Your task: Work through the data and report how many lines include the string "Definition", giving the number alone.

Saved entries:

(* ===== verification/NicknameBlock.v ===== *)
(** * A block's nickname operations
      ([BuildNicknameBlockUpdates] of [src/src/validation.cpp])

    The working state of a block stands for a registry, a record per name:
    the working copy where the name was loaded, the stored record elsewhere
    ([view]).  [work_inv] is what the local maps keep true while the loop runs;
    with it every transaction is a step of the registry ([tx_step]) under the
    rules of [NicknameRules]. *)

From S2P Require Import Prelude Nicknames Serialize Script Base58 Money NicknameOp Transaction NicknameDB NicknameBatch NicknameState NicknameRules.
Open Scope Z_scope.
Open Scope kubu_scope.

Notation registry := (string -> option NicknameInfo).

Section Specification.
Context `{AddressOps} `{CryptoOps}.

Definition view (db : NicknameStateDB) (w : Work) : registry := fun name =>
  match states w !! name with Some st => current_record st | None => t_nickname db !! name end.

(** A claimed bond leaves no outpoint in the record. *)
Definition clean (i : NicknameInfo) : Prop := bondClaimed i = true -> bondTxid i = 0.

Definition chain_inv (db : NicknameStateDB) : Prop :=
  db_inv db /\ forall name i, t_nickname db !! name = Some i -> clean i.

(** The outpoint was created by a transaction with an operation on the name. *)
Definition born (txs : list CTransaction) (o : COutPoint) (name : string) : Prop :=
  exists tx op, tx ∈ txs /\ tx_hash tx = op_hash o /\
    ExtractNicknameOperationFromTx tx = Ok (Some op) /\ op_nickname op = name.

(** The transactions of the block are distinct and new to the bond index. *)
Record txs_ok (db : NicknameStateDB) (txs : list CTransaction) : Prop := {
  txs_nodup : NoDup (tx_hash <$> txs);
  txs_new o name : t_bond db !! o = Some name -> op_hash o ∉ tx_hash <$> txs;
}.

Record state_ok (db : NicknameStateDB) (past : list CTransaction) (name : string) (st : NicknameWorkingState) : Prop := {
  so_loaded : loaded st = true;
  so_normal : NormalizeKeyName name = name;
  so_before : t_nickname db !! name = if existedBefore st then Some (before st) else None;
  so_same : dirty st = false -> current_record st = t_nickname db !! name;
  so_dirty : dirty st = true -> existsNow st = true;
  so_name : existsNow st = true -> nickname (current st) = name /\ clean (current st);
  so_bond o : bond_of (current_record st) = Some o ->
    bond_of (t_nickname db !! name) = Some o \/ born past o name;
}.

Record work_inv (db : NicknameStateDB) (past : list CTransaction) (w : Work) : Prop := {
  wi_states name st : states w !! name = Some st -> state_ok db past name st;
  wi_outpoints name : nicknameBondOutpoints w !! name = states w !! name ≫= fun st => bond_of (current_record st);
  wi_owners o name : bondOutpointOwners w !! o = Some name <-> nicknameBondOutpoints w !! name = Some o;
  wi_upserts o name : (o, name) ∈ w_bondIndexUpserts w ->
    (t_bond db !! o = Some name \/ born past o name) /\
    exists st, states w !! name = Some st /\ dirty st = true;
  wi_erases o : o ∈ w_bondIndexErases w -> exists name st,
    t_bond db !! o = Some name /\ states w !! name = Some st /\ bond_of (current_record st) <> Some o;
}.

(** The registrations a transaction makes. *)
Definition registrations (tx : CTransaction) : Z :=
  match ExtractNicknameOperationFromTx tx with
  | Ok (Some op) => if decide (op_type op = REGISTER) then 1 else 0
  | _ => 0
  end.

(** Loading more names changes nothing that can be seen. *)
Record extends (db : NicknameStateDB) (w w' : Work) : Prop := {
  ext_view name : view db w' name = view db w name;
  ext_states name st : states w !! name = Some st -> states w' !! name = Some st;
  ext_upserts : w_bondIndexUpserts w' = w_bondIndexUpserts w;
  ext_erases : w_bondIndexErases w' = w_bondIndexErases w;
  ext_count : w_registeredCount w' = w_registeredCount w;
}.

(** One transaction as a step of the registry. *)
Inductive tx_step (mapArgs : gmap string string) (multiplier height : Z) (tx : CTransaction) (undo : option CTxUndo)
    (fee : Z) (R R' : registry) : Prop :=
| tx_plain :
    ExtractNicknameOperationFromTx tx = Ok None ->
    (forall name o, bond_of (R name) = Some o -> o ∉ prevout <$> vin tx) ->
    (forall name, R' name = R name) ->
    tx_step mapArgs multiplier height tx undo fee R R'
| tx_operation op spent :
    ExtractNicknameOperationFromTx tx = Ok (Some op) ->
    IsCoinBase tx = false ->
    (forall required, GetRequiredNicknameFee op multiplier = Some required -> required <= fee) ->
    (forall name o, bond_of (R name) = Some o -> o ∈ prevout <$> vin tx -> spent = {[ name := o ]} /\ name = op_nickname op) ->
    (forall name o, spent !! name = Some o -> o ∈ prevout <$> vin tx) ->
    legal mapArgs (authorized tx undo) (mkOpContext tx op spent multiplier height)
      (R (op_nickname op)) (R' (op_nickname op)) ->
    (forall name, name <> op_nickname op -> R' name = R name) ->
    tx_step mapArgs multiplier height tx undo fee R R'.

Inductive block_steps (mapArgs : gmap string string) (multiplier height : Z)
    : list CTransaction -> list (option CTxUndo) -> list Z -> registry -> registry -> Prop :=
| steps_nil undos fees R R' : (forall name, R' name = R name) ->
    block_steps mapArgs multiplier height [] undos fees R R'
| steps_cons tx undo fee txs undos fees R R1 R' :
    tx_step mapArgs multiplier height tx undo fee R R1 ->
    block_steps mapArgs multiplier height txs undos fees R1 R' ->
    block_steps mapArgs multiplier height (tx :: txs) (undo :: undos) (fee :: fees) R R'.

End Specification.

(** ** Lemmas on records *)

Section Records.
Context `{AddressOps} `{CryptoOps}.

Lemma read_fields_name type name ss op :
  read_fields type name ss = Ok op -> op_nickname op = name /\ known_type (op_type op) = true.
Proof.
  destruct type; cbn [read_fields]; intros E;
    repeat (inv_ok; match goal with p : (_ * _)%type |- _ => destruct p end); inv_ok; done.
Qed.

Lemma extract_operation_name script op :
  ExtractNicknameOperation script = Ok op ->
  NormalizeKeyName (op_nickname op) = op_nickname op /\ known_type (op_type op) = true.
Proof.
  unfold ExtractNicknameOperation, whenever. destruct (GetOp2 script) as [[[o d] pc]|]; [|done].
  destruct (negb _); [done|]. destruct (GetOp2 pc) as [[[o' pushed] [|]]|]; try done.
  unfold read_payload, whenever. destruct (read 4 pushed) as [[magic|] s1]; [|done].
  destruct (negb _); [done|]. destruct (ser_readdata8 s1) as [[t|] s2]; [|done].
  destruct (Unserialize s2) as [[name|] s3]; [|done].
  destruct (Nicknames.IsValidNormalizedNickname name) as [[]|] eqn:Ev; [|done].
  cbn [mbind result_bind]. intros [-> Ht]%read_fields_name. split; [|done].
  apply Nicknames.IsValidNormalizedNickname_wf in Ev. apply Nicknames.NormalizeNickname_allowed, Ev.
Qed.

Lemma extract_name tx op :
  ExtractNicknameOperationFromTx tx = Ok (Some op) ->
  NormalizeKeyName (op_nickname op) = op_nickname op /\ known_type (op_type op) = true.
Proof.
  unfold ExtractNicknameOperationFromTx.
  enough (forall outs found,
    (forall op, found = Some op -> NormalizeKeyName (op_nickname op) = op_nickname op /\ known_type (op_type op) = true) ->
    extract_from_outputs outs found = Ok (Some op) ->
    NormalizeKeyName (op_nickname op) = op_nickname op /\ known_type (op_type op) = true) as Hx by (by apply Hx).
  induction outs as [|out outs IH]; intros found Hf; cbn [extract_from_outputs]; [intros [= ->]; by apply Hf|].
  intros E. inv_ok. destruct a as [op'|]; [|by apply (IH found)]. destruct found; [done|].
  apply (IH (Some op')); [|done]. intros ? [= <-].
  unfold ParseNicknameOpScript in E0. repeat case_match; try done. simplify_eq. by eapply extract_operation_name.
Qed.

(** ** Bonds of changed records *)

Variable mapArgs : gmap string string.
Variable auth : bytes -> Prop.

Lemma bond_of_alt i : bond_of (Some i) =
  if negb (bondClaimed i) && negb (bondTxid i =? 0) && negb (bondVout i =? UINT32_MAX)
  then Some (mkOutPoint (bondTxid i) (bondVout i)) else None.
Proof.
  unfold bond_of, GetBondOutpoint. cbn [mbind option_bind]. unfold HasBondOutpoint. by destruct (_ && _).
Qed.

(** The bond of the record after a legal change is none, the one before with
    the same owner and amount, or the output of this transaction that pays it. *)
Lemma legal_bond_record c cur i o :
  (forall j, cur = Some j -> clean j) ->
  legal mapArgs auth c cur (Some i) -> bond_of (Some i) = Some o ->
  (exists j, cur = Some j /\ bond_of (Some j) = Some o /\ ownerPubKey i = ownerPubKey j /\ bondAmount i = bondAmount j) \/
  op_hash o = tx_hash (c_tx c) /\ pays_bond (c_tx c) (op_n o) (ownerPubKey i) (bondAmount i).
Proof.
  intros Hc Hl. inversion Hl as [cur' n|j|j o' n|j o' n|j|j o'|j o']; subst; cbn [negb]; try (intros Ho; left; by eauto).
  - rewrite bond_of_alt. case_match; [|done]. intros [= <-]. by right.
  - rewrite bond_of_alt. case_match; [|done]. intros [= <-]. by right.
  - rewrite bond_of_alt. case_match; [|done]. intros [= <-]. by right.
  - intros Ho. left. exists j. split_and!; try done. rewrite bond_of_alt in Ho |- *. unfold release_info in Ho.
    cbn [bondClaimed bondTxid bondVout negb andb] in Ho. specialize (Hc j eq_refl). unfold clean in Hc.
    destruct (bondClaimed j); [|done]. by rewrite Hc in Ho.
Qed.

Lemma legal_bond c cur new o :
  (forall i, cur = Some i -> clean i) ->
  legal mapArgs auth c cur new -> bond_of new = Some o -> bond_of cur = Some o \/ op_hash o = tx_hash (c_tx c).
Proof.
  intros Hc Hl Ho. destruct new as [i|]; [|done].
  destruct (legal_bond_record c cur i o Hc Hl Ho) as [(j & -> & Hb & _)|[Hh _]]; auto.
Qed.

Solution: 5